Today, there are many innovations in cutting tool technology. Whether a seasoned pro or novice, these technologies are new for everyone. New edge preps, coatings, cutting materials, digital capabilities and application methods are differentiators that help shops remain competitive if their moldmakers know how to use them properly.
While moldmakers who are entering the field for the first time may have already encountered some of these advancements in a vocational school or technical college, putting theory into practice on the job isn’t always easy. In addition, as the industry changes, all moldmakers must continue their education to help keep their shops and their skillsets up to date.
To accurately achieve the most challenging features in a mold base, moldmakers must choose the cutting tools and toolholders that are most appropriate for the job and know how to use them. In addition, toolholders must have clearance, while cutting tools must withstand cutting forces generated by hardened material and easily access any part of the mold.
To get deep inside a mold or cavity, moldmakers want to choose durable tools that have extended length-to-diameter ratios that can reach far beyond the spindle interface and provide a superior surface finish. Some of the latest solid round tools have very small diameters or complex shapes or forms on the cutter, creating features within the mold cavity. Continued training gives moldmakers the know-how to improve their decision-making and use the latest tools to efficiently machine high-quality molds.
If a cutting tool and toolholding system isn’t the right choice for the job, doesn’t have clearance or isn’t set up correctly, a moldmaker won’t be able to get the tolerance and accuracy needed to execute a particular radius or angle within the mold base, and the quality of the components it produces will suffer.
To remain competitive, it’s essential that shops take modern cutting tool technology, apply it properly, use tooling how it was designed to be used and look at their manufacturing operation from the cutting edge back. The way to do this is through continued training.
Hands-on training is an effective way to learn the theory behind modern cutting tools and properly use them. Training like this is different from a technical school or apprenticeship because of the perspective on modern cutting tools and what makes modern cutting tools work. The theory is often presented through interactive conversations or presentations in a classroom. The hands-on part is then conducted in a shop environment where participants practice techniques and methods on real machines.
If travel isn’t possible, some training centers also offer virtual classes or self-paced, online learning to help moldmakers upskill from wherever they are. Participants can access courses through a phone, computer or tablet and learn new skills when it’s convenient for them.
Digital Machining Improves Productivity
Hands-on training teaches moldmakers the most effective ways to use the latest cutting tools confidently.

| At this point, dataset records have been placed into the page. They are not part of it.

Lemma check_process_printed_failure (o : OpenOCD) (run : ProcessRun) (write : bool)
    (s : State) (p : CompletedProcess) :
  outcome run = inr p -> returncode p <> 0 ->
  utf8_valid (stdout p) = true -> utf8_valid (stderr p) = true ->
  printed (snd (check_process o run write s))
  = (printed s
     ++ ["ERROR: openocd returned with error code " +:+ dec (returncode p);
         text_of (stdout p) +:+ text_of (stderr p)])%list.
Proof.
  intros Hrun Hrc Hout Herr. unfold check_process, bind, lift. rewrite Hrun. cbn.
  apply Z.eqb_neq in Hrc. rewrite Hrc. cbn.
  rewrite (print_output_text _ _ Hout Herr).
  destruct (contains _ _); cbn; now rewrite <- app_assoc.
Qed.

(** X7.  When the child process ends with a status other than 0,
    [_run_openocd_commands] prints the status and then the captured output,
    stdout followed by stderr, whether debug mode is on or not; debug mode
    adds the line with the command before them. *)
Theorem failure_is_printed_in_every_mode (env : Env) (commands : string)
    (binary : option (list byte)) (write : bool) (s : State)
    (command : string) (staged : option (list byte)) (p : CompletedProcess) :
  let out := _run_openocd_commands env commands binary write s in
  processes (snd out) = (processes s ++ [(command, staged)])%list ->
  outcome (subprocess_run env command staged) = inr p ->
  returncode p <> 0 ->
  utf8_valid (stdout p) = true -> utf8_valid (stderr p) = true ->
  printed (snd out)
  = (printed s
     ++ (if debug (self s)
         then ["Running " +:+ dquote +:+ command +:+ dquote +:+ "."] else [])
     ++ ["ERROR: openocd returned with error code " +:+ dec (returncode p);
         text_of (stdout p) +:+ text_of (stderr p)])%list.
Proof.
  intros out Htrace Hrun Hrc Hout Herr. subst out.
  pose proof (run_ran env commands binary write s command staged) as R.
  cbv zeta in R. rewrite (R Htrace).
  rewrite (check_process_printed_failure _ _ _ _ _ Hrun Hrc Hout Herr).
  pose proof (stage_prints_nothing env commands binary write s) as Sp.
  destruct (debug (self s)); cbn [printed add_process add_printed]; rewrite Sp;
    [now rewrite <- app_assoc | reflexivity].
Qed.
Lemma failed_store_method_keeps_snapshot_witness :
  context (final (getCustomerProductLists Sample.failing Sample.idle
                    Sample.isError Sample.customerId (Sample.start [] tt)))
  = Some Sample.lists.
Proof.
  destruct (failed_store_method_keeps_snapshot Sample.failing Sample.idle
              Sample.isError Sample.customerId "wish_list"
              (mkBody "p1" 1 2 false "product") "l1" "i1" None
              (mkEventItem "i1" 0) None)
    as (_ & _ & _ & H & _).
  apply (H (Sample.start [] tt) (ErrorOf (Some Sample.fault))).
  reflexivity.
Defined.

Lemma returning_store_method_clears_loader_witness :
  isLoading (final (getCustomerProductLists Sample.steady Sample.idle
                      Sample.isError Sample.customerId
                      (mkState [] None true tt false)))
  = false.
Proof.
  destruct (returning_store_method_clears_loader Sample.steady Sample.idle
              Sample.isError Sample.customerId "wish_list"
              (mkBody "p1" 1 2 false "product") "l1" "i1")
    as (_ & _ & _ & H & _).
  apply (H (mkState [] None true tt false) (Some Sample.lists)).
  reflexivity.
Defined.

Mold builders have evolved to highly digital environments. While moldmakers continue to focus on cutting tools, they’re now also focused on digital tools that can improve shop productivity and the data they can collect. For example, machine performance metrics offered by some cutting tool suppliers collect data from the machining operation and allow machinists to gain insights about machine utilization, stop causes, alarms and faults that could decrease productivity.

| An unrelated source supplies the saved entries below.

(** * si_prefix: formatting and parsing numbers with SI prefixes

    A shallow embedding of the two Python modules of the repository,
    [si_prefix.py] (the older, flat module) and [si_prefix/__init__.py]
    (the package), together with the part of the Python runtime they call:
    [str] methods, [str.format], [float], [round], fixed-point float
    formatting, [int ** int], and the two regular expressions of
    [si_parse].

    Floats are IEEE binary64 values (Rocq's primitive floats).  The two
    C library functions reached through [math.log10] and [**], and the
    Unicode table of decimal digits, are not part of the repository nor of
    the language definition: they are the fields of a parameter,
    [platform], of every function that reaches them. *)

From Stdlib Require Import ZArith NArith List String Ascii Bool Lia Floats.
Import ListNotations.

Set Warnings "-inexact-float".
Open Scope Z_scope.

(** ** Outcomes of a Python call *)

Inductive exn : Set :=
| ValueError | KeyError | IndexError | TypeError | OverflowError.

(** [Unmodelled] marks the corners of a builtin that this development does
    not describe (for instance attribute access inside a replacement
    field); no theorem below draws a conclusion from it. *)
Inductive outcome (A : Type) : Type :=
| Ok (a : A)
| Raise (e : exn)
| Unmodelled.

Arguments Ok {A} a.
Arguments Raise {A} e.
Arguments Unmodelled {A}.

Definition bind {A B} (c : outcome A) (k : A -> outcome B) : outcome B :=
  match c with
  | Ok a => k a
  | Raise e => Raise e
  | Unmodelled => Unmodelled
  end.

Declare Scope py_scope.
Delimit Scope py_scope with py.
Notation "x <- c ;; k" := (bind c (fun x => k))
  (at level 61, c at next level, right associativity) : py_scope.
Notation "' p <- c ;; k" := (bind c (fun x => let 'p := x in k))
  (at level 61, p pattern, c at next level, right associativity) : py_scope.
Open Scope py_scope.

(** [try: c except ValueError: h] *)
Definition except_ValueError {A} (c : outcome A) (h : outcome A) : outcome A :=
  match c with
  | Raise ValueError => h
  | other => other
  end.

(** ** Strings: sequences of Unicode code points *)

Definition str := list N.

Definition chr (a : ascii) : N := N_of_ascii a.
Arguments chr a%_char.

Definition lit (s : string) : str := map N_of_ascii (list_ascii_of_string s).
Arguments lit s%_string.

Fixpoint str_eqb (a b : str) : bool :=
  match a, b with
  | [], [] => true
  | x :: a', y :: b' => (x =? y)%N && str_eqb a' b'
  | _, _ => false
  end.

Fixpoint startswith (p s : str) : bool :=
  match p, s with
  | [], _ => true
  | a :: p', b :: s' => (a =? b)%N && startswith p' s'
  | _ :: _, [] => false
  end.

(** [str.isspace] on one code point (the Unicode white-space property as
    CPython's [Py_UNICODE_ISSPACE] has it). *)
Definition is_space (c : N) : bool :=
  ((9 <=? c) && (c <=? 13) || (28 <=? c) && (c <=? 32) || (c =? 133)
   || (c =? 160) || (c =? 5760) || (8192 <=? c) && (c <=? 8202)
   || (c =? 8232) || (c =? 8233) || (c =? 8239) || (c =? 8287)
   || (c =? 12288))%N.

Fixpoint lstrip (s : str) : str :=
  match s with
  | c :: s' => if is_space c then lstrip s' else s
  | [] => []
  end.

Definition rstrip (s : str) : str := rev (lstrip (rev s)).

(** [s.strip()] *)
Definition strip (s : str) : str := rstrip (lstrip s).

(** [s.replace(old, new)] for a non-empty [old]: leftmost occurrences, not
    overlapping; [skip] counts the characters of a match still to drop. *)
Fixpoint replace_from (old new : str) (skip : nat) (s : str) : str :=
  match s with
  | [] => []
  | c :: s' =>
      match skip with
      | S n => replace_from old new n s'
      | O =>
          if startswith old s
          then new ++ replace_from old new (List.length old - 1) s'
          else c :: replace_from old new 0 s'
      end
  end.

(** [s.replace(old, new)]; an empty [old] matches before every character
    and at the end of the string. *)
Definition replace (old new s : str) : str :=
  match old with
  | [] => new ++ flat_map (fun c => c :: new) s
  | _ :: _ => replace_from old new 0 s
  end.

(** [sep.join(parts)] *)
Fixpoint join (sep : str) (parts : list str) : str :=
  match parts with
  | [] => []
  | [x] => x
  | x :: rest => x ++ sep ++ join sep rest
  end.

(** [s.index(sub)]: position of the first occurrence, [ValueError] if there
    is none. *)
Fixpoint find_from (sub s : str) (i : Z) : option Z :=
  if startswith sub s then Some i
  else match s with
       | [] => None
       | _ :: s' => find_from sub s' (i + 1)
       end.

Definition index (s sub : str) : outcome Z :=
  match find_from sub s 0 with
  | Some i => Ok i
  | None => Raise ValueError
  end.

(** [str(n)] for an [int] *)
Fixpoint digits_pos (fuel : nat) (n : Z) (acc : str) : str :=
  match fuel with
  | O => acc
  | S fuel' =>
      let acc' := (48 + Z.to_N (n mod 10))%N :: acc in
      if n <? 10 then acc' else digits_pos fuel' (n / 10) acc'
  end.

Definition str_of_nonneg (n : Z) : str :=
  digits_pos (S (Z.to_nat (Z.log2 n))) n [].

Definition str_of_int (n : Z) : str :=
  if n <? 0 then chr "-" :: str_of_nonneg (- n) else str_of_nonneg n.

(** ** Floats: IEEE binary64 *)

Definition round_half_even (n d : Z) : Z :=
  let q := n / d in
  match (2 * (n mod d) ?= d) with
  | Lt => q
  | Gt => q + 1
  | Eq => if Z.even q then q else q + 1
  end.

(** The binary64 value nearest to [(-1)^s * n / d], ties to even; the
    conversion done by [strtod] and by [int -> float]. *)
Definition nearest (s : bool) (n : Z) (d : positive) : float :=
  match n with
  | Zpos p => SF2Prim (SFdiv prec emax (S754_finite s p 0) (S754_finite false d 0))
  | _ => SF2Prim (S754_zero s)
  end.

(** [m * 2^e * 10^nd], rounded half-even to an integer: what [dtoa] in
    mode 3 yields for [nd] digits after the point. *)
Definition decimal_shift (m : positive) (e nd : Z) : Z :=
  round_half_even (Zpos m * 2 ^ Z.max e 0 * 10 ^ Z.max nd 0)
                  (2 ^ Z.max (- e) 0 * 10 ^ Z.max (- nd) 0).

(** [int(x)]: truncation towards zero. *)
Definition py_int (x : float) : outcome Z :=
  match Prim2SF x with
  | S754_zero _ => Ok 0
  | S754_finite s m e =>
      let a := if 0 <=? e then Zpos m * 2 ^ e else Zpos m / 2 ^ (- e) in
      Ok (if s then - a else a)
  | S754_infinity _ => Raise OverflowError
  | S754_nan => Raise ValueError
  end.

(** [float(n)] for an [int], as in an arithmetic operation mixing the two. *)
Definition float_of_int (n : Z) : outcome float :=
  let r := nearest (n <? 0) (Z.abs n) 1 in
  if is_infinity r then Raise OverflowError else Ok r.

(** [round(x, ndigits)] on a float: correctly rounded, half to even on the
    exact binary value (CPython's [double_round]). *)
Definition py_round (x : float) (ndigits : Z) : outcome float :=
  match Prim2SF x with
  | S754_finite s m e =>
      if 323 <? ndigits then Ok x
      else if ndigits <? -308 then Ok (0 * x)%float
      else
        let n := decimal_shift m e ndigits in
        let r := nearest s (n * 10 ^ Z.max (- ndigits) 0)
                         (Z.to_pos (10 ^ Z.max ndigits 0)) in
        if is_infinity r then Raise OverflowError else Ok r
  | _ => Ok x
  end.

Fixpoint fixed_digits (k : nat) (n : Z) (acc : str) : str :=
  match k with
  | O => acc
  | S k' => fixed_digits k' (n / 10) ((48 + Z.to_N (n mod 10))%N :: acc)
  end.

Definition fixed_point (s : bool) (n p : Z) : str :=
  (if s then [chr "-"] else [])
  ++ str_of_nonneg (n / 10 ^ p)
  ++ (if p =? 0 then [] else chr "." :: fixed_digits (Z.to_nat p) (n mod 10 ^ p) []).

(** The text of [x] under the presentation [.{p}f], shared by
    [f"{x:.{p}f}"] and ["%.{p}f" % x]; both reject a negative precision
    and one above C's [INT_MAX] with [ValueError]. *)
Definition format_f (x : float) (p : Z) : outcome str :=
  if (p <? 0) || (2147483647 <? p) then Raise ValueError
  else
    Ok match Prim2SF x with
       | S754_nan => lit "nan"
       | S754_infinity s => if s then lit "-inf" else lit "inf"
       | S754_zero s => fixed_point s 0 p
       | S754_finite s m e => fixed_point s (decimal_shift m e p) p
       end.

(** Python numbers that [10 ** n] can be. *)
Inductive num : Set :=
| PyInt (z : Z)
| PyFloat (f : float).

(** [x * n] with a float on the left. *)
Definition float_mul (x : float) (n : num) : outcome float :=
  match n with
  | PyInt z => f <- float_of_int z ;; Ok (x * f)%float
  | PyFloat f => Ok (x * f)%float
  end.

(** ** [str.format] with keyword arguments that are strings *)

Definition is_digit (c : N) : bool := ((48 <=? c) && (c <=? 57))%N.

Fixpoint span (p : N -> bool) (s : str) : str * str :=
  match s with
  | c :: s' => if p c then let '(a, b) := span p s' in (c :: a, b) else ([], s)
  | [] => ([], [])
  end.

Definition int_of_digits (ds : str) : Z :=
  fold_left (fun acc c => 10 * acc + (Z.of_N c - 48)) ds 0.

Definition PY_SSIZE_T_MAX : Z := 2 ^ 63 - 1.

Definition is_align (c : N) : bool :=
  ((c =? chr "<") || (c =? chr ">") || (c =? chr "=") || (c =? chr "^"))%N.

Definition eat (c : N) (s : str) : bool * str :=
  match s with
  | d :: s' => if (c =? d)%N then (true, s') else (false, s)
  | [] => (false, s)
  end.

(** [format(v, spec)] for a string [v]: the standard format specification
    [[[fill]align][sign][z][#][0][width][grouping][.precision][type]]
    as CPython parses and applies it to a [str].  CPython reads the width
    and the precision with the Unicode table of decimal digits, so a
    specification with a character above ASCII after the fill is not
    described. *)
Definition format_string (v spec : str) : outcome str :=
  match spec with
  | [] => Ok v
  | _ =>
    let '(fill, align, s) :=
      match spec with
      | f :: a :: r => if is_align a then (Some f, Some a, r)
                       else if is_align f then (None, Some f, a :: r)
                       else (None, None, spec)
      | [a] => if is_align a then (None, Some a, []) else (None, None, spec)
      | [] => (None, None, spec)
      end in
    if existsb (fun c => 128 <=? c)%N s then Unmodelled else
    let '(sign, s) :=
      match s with
      | c :: r => if ((c =? chr "+") || (c =? chr "-") || (c =? chr " "))%N
                  then (true, r) else (false, s)
      | [] => (false, s)
      end in
    let '(no_neg_0, s) := eat (chr "z") s in
    let '(alternate, s) := eat (chr "#") s in
    let '(fill, s) :=
      match fill with
      | Some f => (f, s)
      | None => let '(zero, r) := eat (chr "0") s in
                (if zero then chr "0" else chr " ", r)
      end in
    let '(w, s) := span is_digit s in
    if PY_SSIZE_T_MAX <? int_of_digits w then Raise ValueError else
    let '(comma, s) := eat (chr ",") s in
    let '(underscore, s) := eat (chr "_") s in
    if comma && underscore then Raise ValueError else
    if underscore && fst (eat (chr ",") s) then Raise ValueError else
    let '(dot, s) := eat (chr ".") s in
    let '(p, s) := if dot then span is_digit s else ([], s) in
    if dot && match p with [] => true | _ => false end then Raise ValueError else
    if PY_SSIZE_T_MAX <? int_of_digits p then Raise ValueError else
    match s with
    | _ :: _ :: _ => Raise ValueError
    | _ =>
      let type := match s with [c] => c | _ => chr "s" end in
      if comma || underscore then Raise ValueError
      else if negb (type =? chr "s")%N then Raise ValueError
      else if sign || no_neg_0 || alternate then Raise ValueError
      else if match align with Some a => (a =? chr "=")%N | None => false end
      then Raise ValueError
      else
        let v := if dot then firstn (Z.to_nat (int_of_digits p)) v else v in
        let total := (Z.to_nat (int_of_digits w) - List.length v)%nat in
        let lpad :=
          match align with
          | Some a => if (a =? chr ">")%N then total
                      else if (a =? chr "^")%N then Nat.div total 2 else O
          | None => O
          end%nat in
        Ok (repeat fill lpad ++ v ++ repeat fill (total - lpad)%nat)
    end
  end.

Fixpoint lookup (kwargs : list (str * str)) (name : str) : option str :=
  match kwargs with
  | (k, v) :: rest => if str_eqb k name then Some v else lookup rest name
  | [] => None
  end.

Mold builders must understand how to properly use digital tools and analyze the insights from the gathered data. Training helps ensure they can confidently use those insights to act in tangible ways that make a difference on the shop floor—from practicing predictive maintenance to improving tool performance.
Many training facilities include digital technology in their classes, such as smartphone applications and cloud-based software, as part of standard training. For example, during one hands-on practice on the shop floor, participants download an app and use it to calculate all the parameters to run a part. Incorporating digital tools transfers essential skills and makes classes more interactive and engaging.
In addition to standard training, customized training can help shops further their digital transformation journeys. For example, a shop may have specific questions about something as straightforward as CAM and verification tools, or it may simply want to know where to start. Customized training can break down complexities so shops can understand the possibilities of what they can do to improve productivity and reliably achieve business goals.
Choosing the right tool will pay huge dividends in the quality, repeatability and the overall success of a job. There are three major applications in the machining of molds.
Pre-hardened Materials (30-65 HRc)
Annealed or softer materials (less than 30 HRc)
Graphite electrodes for EDM.
Each of these mold materials has specific cutting tool geometries, carbide grades, coatings, and techniques that ensure the best material removal rates and the longest tool life.
Cutting tools have different design configurations. Some of them are assembled comprising a body with replaceable cutting elements (indexable inserts, for example), another is wholly produced from solid material. Functionally, a cutting tool may be divided into a cutting part that is involved in cutting, and a mounting part, which is necessary for mounting the tool in a holder or a machine spindle.
A tool material is the material from which the cutting part of a tool is produced. This is the material that directly contacts a workpiece during cutting.
The tool material must be harder than the workpiece material so that it can cut the workpiece. In machining, the tool material needs to withstand mechanical and thermal loads, and oxidation. These factors cause gradual loss of the tool material or a change in its original shape: this is known as “tool wear”.
When wear reaches a certain limit, the cutting part cannot work, and the tool fails. The machining time interval, within which the tool cuts normally from its original (new) state to a failure, is known as “tool life”. The tool must meet appropriate requirements of hardness, strength, and thermal and oxidation resistance to withstand wear and ensure an acceptable tool life.